* EXERCISE GOAL: Please give the number of lines in the records below where the word "default" occurs, and nothing else.

___ SUPPLIED RECORDS

(** * Symptom classifier: a shallow embedding of the rule-based
      specialist recommender

    The development follows [add_doctor_column.py] and [restructure_csv.py]
    (class [DoctorRecommender], one engine with two rule tables) and
    [restructure_symptom_dataset.py] (class [SymptomDoctorMapper]).

    Python [str] values are modelled by [string]; a character [ascii] stands
    for the code point of the same number (U+0000 to U+00FF).  Python [int]
    values are modelled by [Z].  A [dict] is an association list in insertion
    order with pairwise distinct keys. *)

From Stdlib Require Import String Ascii List ZArith NArith Bool Lia.
Import ListNotations.

Local Open Scope string_scope.
Local Open Scope list_scope.
Local Open Scope Z_scope.

(* ------------------------------------------------------------------ *)
(** ** Python string primitives *)

Module PyStr.

(** [str.isspace] on one character: TAB..CR, FS..US, SPACE, NEL, NBSP.  The
    regular expression class [\s] on [str] patterns is the same set. *)
Definition isspace (c : ascii) : bool :=
  let n := N_of_ascii c in
  ((9 <=? n) && (n <=? 13) || (28 <=? n) && (n <=? 32)
   || (n =? 133) || (n =? 160))%N.

(** [str.lower] on one character: A..Z and the Latin-1 capitals. *)
Definition lower_char (c : ascii) : ascii :=
  let n := N_of_ascii c in
  if ((65 <=? n) && (n <=? 90)
      || (192 <=? n) && (n <=? 222) && negb (n =? 215))%N
  then ascii_of_N (n + 32) else c.

Fixpoint map_chars (f : ascii -> ascii) (s : string) : string :=
  match s with
  | EmptyString => EmptyString
  | String c r => String (f c) (map_chars f r)
  end.

(** [s.lower()] *)
Definition lower (s : string) : string := map_chars lower_char s.

(** [s.replace(a, b)] for one-character [a] and [b]. *)
Definition replace (a b : ascii) (s : string) : string :=
  map_chars (fun c => if Ascii.eqb c a then b else c) s.

(** [c in s] for a character [c]. *)
Fixpoint mem_char (c : ascii) (s : string) : bool :=
  match s with
  | EmptyString => false
  | String d r => Ascii.eqb d c || mem_char c r
  end.

(** [p in s]: [p] occurs in [s] as a contiguous substring. *)
Fixpoint contains (p s : string) : bool :=
  String.prefix p s ||
  match s with
  | EmptyString => false
  | String _ r => contains p r
  end.

Fixpoint lstrip (p : ascii -> bool) (s : string) : string :=
  match s with
  | EmptyString => EmptyString
  | String c r => if p c then lstrip p r else s
  end.

Fixpoint rstrip (p : ascii -> bool) (s : string) : string :=
  match s with
  | EmptyString => EmptyString
  | String c r =>
      match rstrip p r with
      | EmptyString => if p c then EmptyString else String c EmptyString
      | r' => String c r'
      end
  end.

(** [s.strip(chars)], the set [chars] given by its membership test. *)
Definition strip_with (p : ascii -> bool) (s : string) : string :=
  rstrip p (lstrip p s).

(** [s.strip()] *)
Definition strip (s : string) : string := strip_with isspace s.

(** [s.split(sep)] for a one-character separator: always at least one
    piece, empty pieces kept. *)
Fixpoint split (sep : ascii) (s : string) : list string :=
  match s with
  | EmptyString => [EmptyString]
  | String c r =>
      if Ascii.eqb c sep then EmptyString :: split sep r
      else match split sep r with
           | h :: t => String c h :: t
           | [] => [String c EmptyString]
           end
  end.

(** [re.sub(r'[set]+', ' ', s)]: every maximal run of characters of the
    set becomes one space.  [in_run] tells that the previous character
    belonged to the run being replaced. *)
Fixpoint sub_runs_from (p : ascii -> bool) (in_run : bool) (s : string)
  : string :=
  match s with
  | EmptyString => EmptyString
  | String c r =>
      if p c then
        if in_run then sub_runs_from p true r
        else String " " (sub_runs_from p true r)
      else String c (sub_runs_from p false r)
  end.

Definition sub_runs (p : ascii -> bool) (s : string) : string :=
  sub_runs_from p false s.

End PyStr.

(* ------------------------------------------------------------------ *)
(** ** Python dictionaries, insertion ordered *)

Module PyDict.

Section Dict.
Context {V : Type}.

Definition dict := list (string * V).

(** [d[k] = v]: the value is replaced in place when the key exists, the
    item is appended otherwise. *)
Fixpoint set (d : dict) (k : string) (v : V) : dict :=
  match d with
  | [] => [(k, v)]
  | (k', v') :: r =>
      if String.eqb k' k then (k', v) :: r else (k', v') :: set r k v
  end.

(** A dict display [{k1: v1, k2: v2, ...}]: the items are stored left to
    right. *)
Definition display (items : list (string * V)) : dict :=
  fold_left (fun d kv => set d (fst kv) (snd kv)) items [].

Definition keys (d : dict) : list string := map fst d.

(** [d.get(k)] *)
Fixpoint get (d : dict) (k : string) : option V :=
  match d with
  | [] => None
  | (k', v) :: r => if String.eqb k' k then Some v else get r k
  end.

(** [d.get(k, default)] *)
Definition get_default (d : dict) (k : string) (default : V) : V :=
  match get d k with
  | Some v => v
  | None => default
  end.

End Dict.

Arguments dict V : clear implicits.

End PyDict.

(* ------------------------------------------------------------------ *)
(** ** The engine of [DoctorRecommender]

    [add_doctor_column.py] and [restructure_csv.py] share every method; they
    differ in the rule table and in the bonus given to "special
    high-priority" patterns.  Both are parameters of the section. *)

(** One value of [specialist_rules].  The key ['required_combined'] is
    optional and is read with [rules.get('required_combined', False)]. *)
Record Rules : Type := mkRules {
  symptoms : list string;
  priority : Z;
  combined_symptoms : list (list string);
  required_combined : option bool
}.

(** [rules['symptoms']], under a name that the parameter [symptoms] of the
    methods does not hide. *)
Definition get_symptoms (rules : Rules) : list string := symptoms rules.

(** A recorded result: [(final_score, match_count)]. *)
Definition MatchResult : Type := (Z * Z)%type.

Definition is_underscore (c : ascii) : bool := Ascii.eqb c "_".

(** The character set of the first [text.strip(...)] of [extract_symptoms]:
    the double quote (code 34) and the single quote. *)
Definition is_quote (c : ascii) : bool :=
  Ascii.eqb c "034" || Ascii.eqb c "'".

Definition fallback : string := "General Physician".

(** [normalize_text]: lowercase, underscores to one space, whitespace runs
    to one space, strip. *)
Definition normalize_text (text : string) : string :=
  let text := PyStr.lower text in
  let text := PyStr.sub_runs is_underscore text in
  let text := PyStr.sub_runs PyStr.isspace text in
  PyStr.strip text.

(** [nc in ns or ns in nc] *)
Definition related (a b : string) : bool :=
  PyStr.contains a b || PyStr.contains b a.

(** The key of [max]: tuples compare lexicographically. *)
Definition key_lt (a b : MatchResult) : bool :=
  (fst a <? fst b) || ((fst a =? fst b) && (snd a <? snd b)).

(** [max(items, key=...)] on a non-empty sequence [x :: rest]: the running
    best is replaced only by a strictly greater key. *)
Fixpoint max_by_key (best : string * MatchResult)
  (rest : list (string * MatchResult)) : string * MatchResult :=
  match rest with
  | [] => best
  | x :: r =>
      if key_lt (snd best) (snd x) then max_by_key x r
      else max_by_key best r
  end.

Section Engine.

Variable specialist_rules : PyDict.dict Rules.

(** The bonus added for a matched pattern, a function of the normalized
    pattern ("special high-priority symptoms"). *)
Variable bonus : string -> Z.

(** [extract_symptoms]: the comma separated format gives the stripped
    pieces; otherwise every table keyword whose spelling with spaces occurs
    in the lowercased text is collected, in table order. *)
Definition extract_symptoms (text : string) : list string :=
  let text := PyStr.strip_with is_quote text in
  if PyStr.mem_char "," text
     && negb (existsb (fun char => PyStr.mem_char char text)
                ["."; "!"; "?"]%char)
  then map PyStr.strip (PyStr.split "," text)
  else
    let text_lower := PyStr.lower text in
    flat_map
      (fun item : string * Rules =>
         filter
           (fun symptom =>
              PyStr.contains (PyStr.replace "_" " " symptom) text_lower)
           (symptoms (snd item)))
      specialist_rules.

(** [has_combined_symptoms] *)
Definition has_combined_symptoms (symptoms : list string)
  (combined_list : list (list string)) : bool :=
  let normalized_symptoms := map normalize_text symptoms in
  existsb
    (fun combo =>
       let normalized_combo := map normalize_text combo in
       forallb
         (fun nc => existsb (fun ns => related nc ns) normalized_symptoms)
         normalized_combo)
    combined_list.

______

* ANSWER SPACE: 3